Manners directed episodes one, two, three and fourteen, with directors Kate Hewitt (Playing Nice), John Hardwick (Brassic) and Luke Snellin (The A Word) taking three episodes a piece. With each episode coming back to Emma and Dex after a time leap, it means “every year is self-contained: it exists within itself.” This gave directors the space to make their own choices, whilst still sticking to the tone Manners set. Alongside the expected indicators for each time period, such as Walkmans, vintage Penguin book covers, Adidas track jackets and payphones (Manners remembers teaching Mod how to use a payphone) another crucial aspect was the soundtrack. David Nicholls, who Manners describes as a “real muso”, sometimes came to the edit and picked music tracks with them. Nicholls also created playlists for both Emma and Dexter that were circulated to the team early on in the process - “I used to listen to those when I was working on the development of my vision, and the pre-production process,” says Manners.
Music supervisor Matt Biffa, editor Mike Jones, Manners and others got together and “had a lot of fun” sharing their favourite 80s classics - “it was a real collaborative effort. All the music… it holds such different meanings for different people.

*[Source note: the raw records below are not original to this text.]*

Lemma read_delivers cap s tail r :
  0 < cap -> s <> [] -> delivers s tail r ->
  exists a b r', read cap r = (Some a, r') /\ s = a ++ b /\ a <> [] /\ len a <= cap /\
                 delivers b tail r' /\ (source_len r' < source_len r)%nat.
Proof.
  intros Hcap Hs ([|p ps] & -> & <- & Hps); [done|]. apply Forall_cons in Hps as [Hp Hps].
  cbn [fmap list_fmap app mjoin list_join read]. destruct (Z.leb_spec (len p) cap) as [Hle|Hgt].
  - exists p, (mjoin ps), ((Data <$> ps) ++ tail). split_and!; [done|done|done|done|by exists ps|rewrite source_len_data; lia].
  - exists (take (Z.to_nat cap) p), (drop (Z.to_nat cap) p ++ mjoin ps),
      (Data (drop (Z.to_nat cap) p) :: (Data <$> ps) ++ tail).
    rewrite len_nat in Hgt. split_and!; [done| | | | |].
    + by rewrite app_assoc, take_drop.
    + intros H0. apply (f_equal length) in H0. rewrite length_take in H0. cbn in H0. lia.
    + rewrite len_take. lia.
    + exists (drop (Z.to_nat cap) p :: ps). split_and!; [done|done|]. constructor; [|done].
      intros H0. apply (f_equal length) in H0. rewrite length_drop in H0. cbn in H0. lia.
    + rewrite !source_len_data, length_drop. lia.
Qed.

Lemma read_shorter cap r : 0 < cap -> r <> [] -> (source_len (read cap r).2 < source_len r)%nat.
Proof.
  intros Hcap Hr. destruct r as [|[b|] r]; [done| |cbn; lia]. cbn [read].
  destruct (Z.leb_spec (len b) cap) as [|Hgt]; cbn [snd]; rewrite ?source_len_data; [lia|].
  rewrite len_nat in Hgt. rewrite length_drop. lia.
Qed.

(** A read for no more than [x] takes a part of it. *)
Lemma read_part cap x s tail r :
  0 < cap -> cap <= len x -> delivers (x ++ s) tail r ->
  exists a y r', read cap r = (Some a, r') /\ x = a ++ y /\ is_empty a = false /\ len a <= cap /\
                 delivers (y ++ s) tail r' /\ (source_len r' < source_len r)%nat.
Proof.
  intros Hcap Hx Hd. assert (Hxs : x ++ s <> []) by (destruct x; [rewrite len_nil in Hx; lia|done]).
  destruct (read_delivers cap _ _ _ Hcap Hxs Hd) as (a & b & r1 & Hr & Hab & Ha & Hla & Hd' & Hlt).
  assert (Hl : (length a <= length x)%nat) by (rewrite !len_nat in *; lia).
  assert (Htake : take (length a) x = a).
  { rewrite <- (take_app_le x s) by lia. by rewrite Hab, take_app_length. }
  exists a, (drop (length a) x), r1. split_and!; [done| |by destruct a|done| |done].
  - rewrite <- Htake at 1. by rewrite take_drop.
  - rewrite <- drop_app_le by lia. by rewrite Hab, drop_app_length.
Qed.

Lemma read_byte b s tail r :
  delivers (b :: s) tail r -> exists r', read 1 r = (Some [b], r') /\ delivers s tail r'.
Proof.
  intros Hd. destruct (read_delivers 1 (b :: s) tail r ltac:(lia) ltac:(done) Hd) as (x & y & r' & Hr & Hs & Hx & Hl & Hd' & _).
  destruct x as [|x [|? ?]]; [done| |rewrite len_nat in Hl; cbn [length] in Hl; lia].
  injection Hs as <- <-. by exists r'.
Qed.

(** *** Lines and bodies *)

Definition no_lf (l : list byte) : Prop := Forall (fun b => b <> LF) l.

Lemma read_line_loop_spec n buf l s tail r :
  no_lf l -> (length l < n)%nat -> delivers (l ++ LF :: s) tail r ->
  exists r', read_line_loop n buf r = (Some (from_utf8_lossy (rev (pop_crs (rev (buf ++ l))))), r') /\
             delivers s tail r'.
Proof.
  revert n buf r. induction l as [|b l IH]; intros [|n] buf r Hl Hn Hd; cbn [length] in Hn; try lia.
  - destruct (read_byte _ _ _ _ Hd) as (r' & Hr & Hd'). exists r'. cbn [read_line_loop].
    rewrite Hr, bool_decide_true by done. by rewrite app_nil_r.
  - destruct (read_byte _ _ _ _ Hd) as (r1 & Hr & Hd'). cbn [read_line_loop]. rewrite Hr.
    apply Forall_cons in Hl as [Hb Hl]. rewrite bool_decide_false by done.
    destruct (IH n (buf ++ [b]) r1 Hl ltac:(lia) Hd') as (r' & Hr' & Hd''). exists r'.
    rewrite Hr', <- app_assoc. done.
Qed.

(** A line of printable text. *)
Definition clean (l : list byte) : Prop := Forall (fun b => 0x20 <= u8 b < 0x7F) l.

Lemma clean_ne b : 0x20 <= u8 b < 0x7F -> b <> LF /\ b <> CR.
Proof. intros H. split; intros ->; vm_compute in H; intuition discriminate. Qed.

Lemma clean_text l : clean l -> from_utf8_lossy l = l /\ no_lf l /\ valid l = true.
Proof.
  intros Hl. assert (Hv : valid l = true).
  { apply ascii_chars. eapply Forall_impl; [exact Hl|]. cbv beta. intros b ?. lia. }
  split_and!; [by apply lossy_valid| |done]. eapply Forall_impl; [exact Hl|]. by intros b [? _]%clean_ne.
Qed.

Lemma pop_crs_clean l : clean l -> rev (pop_crs (rev (l ++ [CR]))) = l.
Proof.
  intros Hl. rewrite rev_app_distr. cbn [rev app pop_crs]. rewrite bool_decide_true by done.
  replace (pop_crs (rev l)) with (rev l); [apply rev_involutive|].
  apply Forall_rev in Hl. destruct Hl as [|b k Hb _]; [done|]. cbn [pop_crs].
  rewrite bool_decide_false; [done|]. by apply clean_ne.
Qed.

Lemma read_line_spec l s tail r :
  clean l -> (length l < 255)%nat -> delivers (l ++ CRLF ++ s) tail r ->
  exists r', read_line r = (Some l, r') /\ delivers s tail r'.
Proof.
  intros Hl Hn Hd. destruct (clean_text l Hl) as (Hlossy & Hlf & _).
  destruct (read_line_loop_spec 256 [] (l ++ [CR]) s tail r) as (r' & Hr & Hd').
  - apply Forall_app. split; [done|by repeat constructor].
  - rewrite length_app. cbn. lia.
  - unfold CRLF in Hd. rewrite <- app_assoc. exact Hd.
  - exists r'. unfold read_line. cbn [app] in Hr. rewrite Hr, pop_crs_clean by done. by rewrite Hlossy.
Qed.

“There were definitely some tracks we put on that David was like ‘God no, that’s awful’, but then other times he absolutely loved it.”
Each director had a hand in selecting the music for their episodes, with the completed soundtrack featuring everything from Cameo to Belle and Sebastian. Potentially the most important musical decision of the series came when Dexter was walking up to his box room in the gut-wrenching episode 14: How do you soundtrack grief? Eventually they selected Jeff Buckley’s rendition of Lilac Wine, and there wasn’t a dry eye in the editors’ suite: “Everyone was in tears just watching a man walk up some stairs,” Manners recalls.

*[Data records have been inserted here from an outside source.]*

(** Concrete text is checked by evaluation. *)
Lemma forall_byte (p : byte -> bool) (P : byte -> Prop) l :
  (forall b, p b = true -> P b) -> forallb p l = true -> Forall P l.
Proof.
  intros Hp. rewrite forallb_forall. intros Hl. apply Forall_forall. intros b Hb%list_elem_of_In. by apply Hp, Hl.
Qed.

Lemma word_text l : forallb (fun b => (0x20 <? u8 b) && (u8 b <? 0x7F)) l = true -> word l.
Proof. apply forall_byte. lia. Qed.

Lemma ascii_text l : forallb (fun b => u8 b <? 0x80) l = true -> Forall (fun b => u8 b < 0x80) l.
Proof. apply forall_byte. lia. Qed.

Lemma word_ascii s : word s -> Forall (fun b => u8 b < 0x80) s.
Proof. intros Hs. eapply Forall_impl; [exact Hs|]. cbv beta. lia. Qed.

Lemma word_not_space b : 0x20 < u8 b < 0x7F -> is_whitespace (u8 b) = false.
Proof. intros Hb. unfold is_whitespace, between. lia. Qed.

Lemma word_trim s : word s -> trim s = s.
Proof.
  intros Hs. apply trim_plain. eapply Forall_impl; [exact Hs|]. cbv beta. intros b Hb.
  split; [lia|by apply word_not_space].
Qed.

Lemma show_word n : word (show n).
Proof. eapply Forall_impl; [exact (proj1 (show_radix_text 10 n ltac:(lia)))|]. cbv beta. lia. Qed.

Definition SP : byte := to_u8 32.

(** The space after a header's colon is trimmed. *)
Lemma trim_space s : word s -> trim (SP :: s) = s.
Proof. intros Hs. change (trim (SP :: s)) with (trim s). by apply word_trim. Qed.

Lemma words_go_word acc w cs :
  Forall (fun c => is_whitespace c = false) w -> acc ++ w <> [] ->
  words_go acc (w ++ 32 :: cs) = of_chars (acc ++ w) :: words_go [] cs.
Proof.
  intros Hw. revert acc. induction Hw as [|c w Hc _ IH]; intros acc Hne; cbn [app words_go].
  - change (is_whitespace 32) with true. cbv iota. rewrite app_nil_r in *. by destruct acc.
  - rewrite Hc. rewrite IH; [|by destruct acc]. by rewrite <- app_assoc.
Qed.

(** The first two words of an ASCII text. *)
Lemma first_words a b rest :
  word a -> word b -> a <> [] -> b <> [] -> Forall (fun x => u8 x < 0x80) rest ->
  exists ws, split_whitespace (a ++ SP :: b ++ SP :: rest) = a :: b :: ws.
Proof.
  intros Ha Hb Hna Hnb Hr. unfold split_whitespace.
  assert (Hall : Forall (fun x => u8 x < 0x80) (a ++ SP :: b ++ SP :: rest)).
  { apply Forall_app. split; [by apply word_ascii|]. apply Forall_cons_2; [done|].
    apply Forall_app. split; [by apply word_ascii|]. by apply Forall_cons_2. }
  destruct (ascii_chars _ Hall) as [_ ->].
  assert (Hof : forall w, word w -> of_chars (u8 <$> w) = w /\ Forall (fun c => is_whitespace c = false) (u8 <$> w)).
  { intros w Hw. destruct (ascii_chars w (word_ascii w Hw)) as [Hv Hc]. rewrite <- Hc. split; [by apply of_chars_chars|].
    rewrite Hc. apply Forall_fmap. eapply Forall_impl; [exact Hw|]. apply word_not_space. }
  rewrite fmap_app, fmap_cons, fmap_app, fmap_cons. change (u8 SP) with 32.
  destruct (Hof a Ha) as [Hoa Hwa]. destruct (Hof b Hb) as [Hob Hwb].
  rewrite words_go_word by (done || by destruct a). cbn [app]. rewrite Hoa.
  rewrite words_go_word by (done || by destruct b). cbn [app]. rewrite Hob. by eexists.
Qed.

(** ** Headers *)

(** A line [key: value], looked up under a name. *)
Lemma header_line_value key v name :
  word key -> Forall (fun b => b <> COLON) key -> word v ->
  header_line name (key ++ COLON :: SP :: v) = if eq_ignore_ascii_case key name then Some v else None.
Proof.
  intros Hk Hc Hv. unfold header_line. rewrite split_once_app by done. unfold opt_bind.
  rewrite word_trim by done. destruct (eq_ignore_ascii_case key name); [|done]. by rewrite trim_space.
Qed.

Lemma find_map_here {A B} (f : A -> option B) x l y : f x = Some y -> find_map f (x :: l) = Some y.
Proof. intros Hf. cbn. by rewrite Hf. Qed.
Lemma find_map_past {A B} (f : A -> option B) x l : f x = None -> find_map f (x :: l) = find_map f l.
Proof. intros Hf. cbn. by rewrite Hf. Qed.

(** Looks a name up in a list of lines, of which the last arguments may vary. *)
Ltac lookup :=
  rewrite header_head_of by done; cbn [app];
  repeat first
    [ rewrite find_map_past by (vm_compute; reflexivity)
    | rewrite find_map_past by (rewrite header_line_value by
        (apply show_word || (repeat constructor; vm_compute; intuition discriminate)); vm_compute; reflexivity)
    | erewrite find_map_here by (rewrite header_line_value by
        (apply show_word || (repeat constructor; vm_compute; intuition discriminate)); vm_compute; reflexivity) ].

(** ** Requests *)

Definition ask_or_discover (path : list byte) : Prop := path = str "/Ask" \/ path = str "/Discover".

Definition request_lines (path body : list byte) (keep_alive : bool) : list (list byte) :=
  [str "POST " ++ path ++ str " HTTP/1.1";
   str "Connection: " ++ (if keep_alive then str "keep-alive" else str "close");
   str "Content-Type: application/octet-stream"; str "Accept: */*"; str "User-Agent: AirDrop/1.0";
   str "Accept-Language: en-us"; str "Accept-Encoding: br, gzip, deflate";
   str "Content-Length" ++ COLON :: SP :: show (len body)].

Lemma request_head_lines path body keep_alive :
  request_head path body keep_alive = head_of (request_lines path body keep_alive).
Proof.
  unfold request_lines. rewrite !head_of_cons. unfold request_head, line.
  change (str "Content-Length" ++ COLON :: SP :: show (len body)) with (str "Content-Length: " ++ show (len body)).
  change (head_of []) with CRLF. by rewrite <- !app_assoc.
Qed.

(** Text that evaluates is printable. *)
Definition cleanb (l : list byte) : bool := forallb (fun b => (0x20 <=? u8 b) && (u8 b <? 0x7F)) l.
Lemma cleanb_spec l : cleanb l = true -> clean l.
Proof. apply forall_byte. lia. Qed.

Lemma full_text l : cleanb l && negb (is_empty l) = true -> full_line l.
Proof. intros [Hc He]%andb_true_iff. split; [by destruct l|by apply cleanb_spec]. Qed.

Lemma full_number k n : cleanb k = true -> full_line (k ++ show n).
Proof.
  intros Hk. split.
  { destruct (show_go_head 10 64 n [] ltac:(lia) ltac:(lia)) as (d & l & _ & Hd). unfold show, show_radix.
    rewrite Hd. by destruct k. }
  apply Forall_app. split; [by apply cleanb_spec|]. eapply Forall_impl; [apply show_word|]. cbv beta. lia.
Qed.

Lemma request_lines_full path body keep_alive :
  ask_or_discover path -> Forall full_line (request_lines path body keep_alive).
Proof.
  intros Hp. unfold request_lines. repeat apply Forall_cons_2; try lazymatch goal with
    | |- full_line (_ ++ _) => idtac | |- full_line _ => apply full_text; vm_compute; reflexivity end.
  - destruct Hp as [-> | ->]; by apply full_text; vm_compute.
  - destruct keep_alive; by apply full_text; vm_compute.
  - apply (full_number (str "Content-Length: ")). by vm_compute.
  - constructor.
Qed.

(** How the server sees the head of a request: what [handle] and [read_body] look up in it. *)
Lemma request_head_read path body keep_alive :
  ask_or_discover path ->
  let head := request_head path body keep_alive in
  wants_keep_alive head = keep_alive /\ is_chunked head = false /\
  (len body <= u64_max -> content_length head = Some (len body)).
Proof.
  intros Hp head. subst head. rewrite request_head_lines. pose proof (request_lines_full path body keep_alive Hp) as Hf.
  unfold wants_keep_alive, is_chunked, content_length. rewrite !header_head_of by done. clear Hf.
  unfold request_lines. cbn [app].
  assert (Hfirst : forall name, header_line name (str "POST " ++ path ++ str " HTTP/1.1") = None)
    by (intros name; destruct Hp as [-> | ->]; reflexivity).
  rewrite !find_map_past with (1 := Hfirst _).
  assert (Hlast : forall name, header_line name (str "Content-Length" ++ COLON :: SP :: show (len body))
    = if eq_ignore_ascii_case (str "Content-Length") name then Some (show (len body)) else None).
  { intros name. apply header_line_value; [by apply word_text|by repeat constructor|apply show_word]. }
  split_and!.
  - rewrite (find_map_here _ _ _ (if keep_alive then str "keep-alive" else str "close"))
      by (destruct keep_alive; vm_compute; reflexivity). by destruct keep_alive.
  - rewrite find_map_past by (destruct keep_alive; vm_compute; reflexivity).
    do 5 rewrite find_map_past by (vm_compute; reflexivity).
    rewrite find_map_past by (rewrite Hlast; reflexivity). reflexivity.
  - intros Hb. rewrite find_map_past by (destruct keep_alive; vm_compute; reflexivity).
    do 5 rewrite find_map_past by (vm_compute; reflexivity).
    rewrite (find_map_here _ _ _ (show (len body))) by (rewrite Hlast; reflexivity).
    unfold opt_bind, parse_u64. apply parse_show; [lia|pose proof (len_nonneg body); lia|].
    unfold u64_max in Hb. lia.
Qed.

Lemma head_of_ascii ls : Forall full_line ls -> Forall (fun b => u8 b < 0x80) (head_of ls).
Proof.
  induction 1 as [|l ls [_ Hl] _ IH]; [by apply ascii_text|]. rewrite head_of_cons.
  apply Forall_app. split; [eapply Forall_impl; [exact Hl|]; cbv beta; lia|].
  apply Forall_app. split; [by apply ascii_text|done].
Qed.

(** Method and path of a request. *)
Lemma request_words path ls :
  word path -> path <> [] -> Forall full_line ls ->
  exists ws, split_whitespace (head_of ((str "POST " ++ path ++ str " HTTP/1.1") :: ls)) = str "POST" :: path :: ws.
Proof.
  intros Hp Hne Hls.
  destruct (first_words (str "POST") path (str "HTTP/1.1" ++ CRLF ++ head_of ls)) as [ws Hws];
    [by apply word_text|done|done|done| |].
  { do 2 (apply Forall_app; split; [by apply ascii_text|]). by apply head_of_ascii. }
  exists ws. rewrite <- Hws, head_of_cons. apply (f_equal split_whitespace). by rewrite <- !app_assoc.
Qed.

(** The length of concrete text. *)
Ltac count := repeat match goal with
  | |- context [len (str ?s)] => let n := eval vm_compute in (Z.of_nat (length (str s))) in
      replace (len (str s)) with n by (rewrite len_nat; vm_compute; reflexivity)
  end; change (len CRLF) with 2.

Lemma show_len n : len (show n) <= 64.
Proof. destruct (show_radix_text 10 n ltac:(lia)) as [_ Hl]. rewrite len_nat. unfold show. lia. Qed.

(** A whole request is read as it was written. *)
Lemma request_read path body keep_alive s tail r :
  ask_or_discover path -> len body <= MAX_BODY -> delivers (request_head path body keep_alive ++ body ++ s) tail r ->
  exists r1 r2 ws, read_head r = (Ok (request_head path body keep_alive), r1) /\
    split_whitespace (request_head path body keep_alive) = str "POST" :: path :: ws /\
    read_body r1 (request_head path body keep_alive) = (Ok (body, false), r2) /\ delivers s tail r2.
Proof.
  intros Hp Hb Hd. pose proof (request_lines_full path body keep_alive Hp) as Hf.
  assert (Hlen : len (head_of (request_lines path body keep_alive)) <= MAX_HEAD).
  { rewrite <- request_head_lines. unfold request_head, line. rewrite !len_app. pose proof (show_len (len body)).
    unfold MAX_HEAD. destruct keep_alive; destruct Hp as [-> | ->]; count; lia. }
  rewrite request_head_lines in Hd.
  destruct (read_head_spec (request_lines path body keep_alive) (body ++ s) tail r) as (r1 & Hr1 & Hd1); [done|done|done|done|].
  destruct (request_head_read path body keep_alive Hp) as (_ & Hc & Hl).
  destruct (read_exact_spec body s tail r1 Hd1) as (r2 & Hr2 & Hd2).
  rewrite <- request_head_lines in Hr1.
  assert (Hw : exists ws, split_whitespace (request_head path body keep_alive) = str "POST" :: path :: ws).
  { rewrite request_head_lines. apply Forall_cons in Hf as [_ Hf].
    apply request_words; [destruct Hp as [-> | ->]; by apply word_text|by destruct Hp as [-> | ->]|done]. }
  destruct Hw as [ws Hws]. exists r1, r2, ws. split_and!; [done|done| |done].
  unfold read_body. rewrite Hc, Hl by (unfold MAX_BODY in Hb; unfold_ints; lia). cbn [unwrap_or].
  rewrite (proj2 (Z.ltb_ge MAX_BODY _)) by done. by rewrite Hr2.
Qed.

(** ** Responses *)

Lemma response_head_of n buf r t r' :
  read_head_loop n buf r = (Ok t, r') ->
  exists h, response_head_loop n buf r = (Some h, r') /\ t = from_utf8_lossy h.
Proof.
  revert buf r. induction n as [|n IH]; intros buf r; cbn [read_head_loop response_head_loop]; [done|].
  destruct (read 1 r) as [[[|b l]|] r1]; [done| |done].
  destruct (ends_with (buf ++ [b]) _); [intros [= <- <-]; by eexists|apply IH].
Qed.

Definition response_lines (status : Z) (body : list byte) (keep_alive : bool) : list (list byte) :=
  [str "HTTP/1.1" ++ SP :: show status ++ SP :: reason status;
   str "Connection: " ++ (if keep_alive then str "keep-alive" else str "close");
   str "Content-Length" ++ COLON :: SP :: show (len body)]
  ++ (if negb (is_empty body) then [str "Content-Type: application/octet-stream"] else []).

Lemma response_head_lines status body keep_alive :
  response_head status body keep_alive = head_of (response_lines status body keep_alive).
Proof.
  unfold response_lines. cbn [app]. rewrite !head_of_cons. unfold response_head.
  change (str "HTTP/1.1" ++ SP :: show status ++ SP :: reason status)
    with (str "HTTP/1.1 " ++ show status ++ str " " ++ reason status).
  change (str "Content-Length" ++ COLON :: SP :: show (len body)) with (str "Content-Length: " ++ show (len body)).
  destruct (negb (is_empty body)); [rewrite head_of_cons|]; change (head_of []) with CRLF; by rewrite <- !app_assoc.
Qed.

It’s an odd image but it encapsulates the series. As the viewer is only privy to one day a year, we see the importance, beauty and sometimes tragedy in the moments that might seem insignificant when we are doing them ourselves. Manners says “it's not about the big, pivotal, life things… you don't actually see those.

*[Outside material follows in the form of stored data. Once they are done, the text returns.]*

(* ===== verification/Arrival.v ===== *)
(** * A file goes by AirDrop ([sharingd/src/send.rs] to [sharingd/src/httpd.rs])

    A send that reports success, read by a server whose owner accepts: the owner is shown who
    sends what, and the files are in the inbox.  Nothing is said about how the network cuts the
    bytes. *)

From stdpp Require Import gmap.
From S2P Require Import Prelude Utf8 Utf16 Text Plist PlistRound Http Send Inbox Transfers Airdrop Exchange.
#[local] Open Scope rust_scope.

(** ** The head of an upload *)

Definition upload_lines (total : Z) : list (list byte) :=
  [str "POST " ++ str "/Upload" ++ str " HTTP/1.1"; str "Connection: close"; str "Content-Type: application/x-cpio";
   str "Accept: */*"; str "User-Agent: AirDrop/1.0"; str "Accept-Language: en-us";
   str "TotalBytes" ++ COLON :: SP :: show total; str "Transfer-Encoding: chunked"].

Lemma upload_head_lines total : upload_head total = head_of (upload_lines total).
Proof.
  unfold upload_lines. rewrite !head_of_cons. unfold upload_head, line.
  change (str "TotalBytes" ++ COLON :: SP :: show total) with (str "TotalBytes: " ++ show total).
  change (head_of []) with CRLF. by rewrite <- !app_assoc.
Qed.

Lemma upload_lines_full total : Forall full_line (upload_lines total).
Proof.
  unfold upload_lines. repeat apply Forall_cons_2; try apply Forall_nil_2;
    lazymatch goal with
      | |- full_line (str "TotalBytes" ++ _) => apply (full_number (str "TotalBytes: ")); by vm_compute
      | |- full_line _ => apply full_text; vm_compute; reflexivity end.
Qed.

Lemma upload_head_read total :
  0 <= total <= u64_max ->
  let head := upload_head total in
  wants_keep_alive head = false /\ is_chunked head = true /\
  declared head (str "totalbytes") = Some total /\ declared head (str "content-length") = None.
Proof.
  intros Ht head. subst head. rewrite upload_head_lines. pose proof (upload_lines_full total) as Hf.
  unfold wants_keep_alive, is_chunked, declared. rewrite !header_head_of by done. clear Hf.
  assert (Htotal : forall name, header_line name (str "TotalBytes" ++ COLON :: SP :: show total)
    = if eq_ignore_ascii_case (str "TotalBytes") name then Some (show total) else None).
  { intros name. apply header_line_value; [by apply word_text|by repeat constructor|apply show_word]. }
  unfold upload_lines. cbn [app]. split_and!.
  - rewrite find_map_past by (vm_compute; reflexivity).
    rewrite (find_map_here _ _ _ (str "close")) by (vm_compute; reflexivity). by vm_compute.
  - do 6 rewrite find_map_past by (vm_compute; reflexivity).
    rewrite find_map_past by (rewrite Htotal; reflexivity).
    rewrite (find_map_here _ _ _ (str "chunked")) by (vm_compute; reflexivity). by vm_compute.
  - do 6 rewrite find_map_past by (vm_compute; reflexivity).
    rewrite (find_map_here _ _ _ (show total)) by (rewrite Htotal; reflexivity).
    unfold opt_bind. rewrite word_trim by apply show_word. unfold parse_u64.
    apply parse_show; [lia|lia|]. unfold u64_max in Ht. lia.
  - do 6 rewrite find_map_past by (vm_compute; reflexivity).
    rewrite find_map_past by (rewrite Htotal; reflexivity).
    rewrite find_map_past by (vm_compute; reflexivity). reflexivity.
Qed.

Lemma upload_read total s tail r :
  delivers (upload_head total ++ s) tail r ->
  exists r1 ws, read_head r = (Ok (upload_head total), r1) /\ delivers s tail r1 /\
    split_whitespace (upload_head total) = str "POST" :: str "/Upload" :: ws.
Proof.
  intros Hd. pose proof (upload_lines_full total) as Hf.
  assert (Hlen : len (head_of (upload_lines total)) <= MAX_HEAD).
  { rewrite <- upload_head_lines. unfold upload_head, line. rewrite !len_app. pose proof (show_len total).
    unfold MAX_HEAD. count. lia. }
  rewrite upload_head_lines in *.
  destruct (read_head_spec (upload_lines total) s tail r) as (r1 & Hr1 & Hd1); [done|done|done|done|].
  apply Forall_cons in Hf as [_ Hf].
  destruct (request_words (str "/Upload") _ (ltac:(by apply word_text)) (ltac:(done)) Hf) as [ws Hws].
  exists r1, ws. split_and!; [done|done|exact Hws].
Qed.

(** ** A server that nothing disturbs *)

Section Arrival.
Context {Sock File Group : Type}.
Abbreviation Device := (@Daemon Sock File Group).
Context (model : list byte) (unpack : list byte -> Archive) (denied : list byte -> bool).

(** Running a connection with no interference and no failures. *)
Definition calm (d : Device) (r : list Read) (o : list byte) (rs : list Round) (rnd : nat -> list byte)
    (h : list Act) : Conn := mkConn d r o [] rs [] [] rnd h.

Lemma run_bind {A B} (m : M A) (k : A -> M B) c a c' :
  m c = (Ok a, c') -> @bind Sock File Group A B m k c = k a c'.
Proof using. intros Hm. unfold bind. by rewrite Hm. Qed.

Lemma run_shared {A} (f : Device -> A * Device) d r o rs rnd h :
  shared f (calm d r o rs rnd h) = (Ok (f d).1, calm (f d).2 r o rs rnd h).
Proof using. unfold shared. cbn. by destruct (f d). Qed.

Lemma run_look {A} (f : Device -> A) d r o rs rnd h :
  look f (calm d r o rs rnd h) = (Ok (f d), calm d r o rs rnd h).
Proof using. done. Qed.

Lemma run_observe {A} (f : Device -> A) d r o rs rnd h :
  observe f (calm d r o rs rnd h) = (Ok (f d), calm d r o rs rnd (h ++ [Saw d])).
Proof using. done. Qed.

Lemma run_change f d r o rs rnd h : change f (calm d r o rs rnd h) = (Ok tt, calm (f d) r o rs rnd h).
Proof using. done. Qed.

Lemma run_note a d r o rs rnd h : note a (calm d r o rs rnd h) = (Ok tt, calm d r o rs rnd (h ++ [a])).
Proof using. done. Qed.

Lemma run_told e d r o rs rnd h :
  each_callback e (calm d r o rs rnd h) = (Ok tt, calm (emit e d) r o rs rnd (h ++ [Told e (emit e d)])).
Proof using. done. Qed.

Lemma run_reading {A} (f : list Read -> A * list Read) d r r' a o rs rnd h :
  f r = (a, r') -> reading f (calm d r o rs rnd h) = (Ok a, calm d r' o rs rnd h).
Proof using. intros Hf. unfold reading. cbn. by rewrite Hf. Qed.

Lemma run_respond status body keep_alive d r o rs rnd h :
  respond status body keep_alive (calm d r o rs rnd h)
  = (Ok tt, calm d r (o ++ response status body keep_alive) rs rnd h).
Proof using. done. Qed.

(** The person says yes to an offer. *)
Definition says_yes (id : Z) (d : Device) : Device := set_table (answer id true (table d)) d.

(** The table once an offer has been accepted. *)
Definition holds (id : Z) (t t' : @St Sock File Group) : Prop := current t' = id /\ cancelled t' = cancelled t.

Lemma try_begin_idle now (t : @St Sock File Group) :
  current t = 0 -> exists t', try_begin now true t = (Some (next t + 1), t') /\
    holds (next t + 1) t t' /\ decision t' = decision t.
Proof using.
  intros Hc. unfold try_begin. rewrite Hc. cbn [Z.eqb negb andb]. unfold fetch_id, claim, compare_exchange.
  cbn [current set_next]. rewrite Hc. cbn [Z.eqb]. eexists. split; [done|]. by split.
Qed.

“There was a point where I was like ‘oh my god, his mum’s got cancer… should we not show the conversation? But that happened the next day. So, we were strict and truthful to only showing that one day.”
At the series close, Dexter is back in Edinburgh visiting the spots where him and Emma first met. On the steps where he asked for her number, he remembers turning to kiss her – something omitted from the original scene. This sets off a final bittersweet montage which was inspired by a line from scriptwriter Nicole Taylor: “I think she had written about time collapsing in on itself, everything existing all at once”
Manners says her and the Director of Photography Nick Cooke "took this and ran with it." They initially had an idea to film all the moments where they almost kiss, to elevate that final kiss. They promptly forgot about it – "but then when it came to editing the final episode I remembered that seed of an idea and thought, 'Let's try it'. It's like flicking through the most intimate memories from across the years," finishing on the unseen kiss from the very first day in 1988. Manners says that when the editor, Jones, first put it together, they thought "that's it!"
“Life is lived in the smaller moments that you don't really notice along the way,” says Manners, “until you look back and just realise, ‘oh god, that was the thing. Those were the moments.’”
Molly Manners won in the Director – Scripted category at the RTS Craft & Design Awards 2024.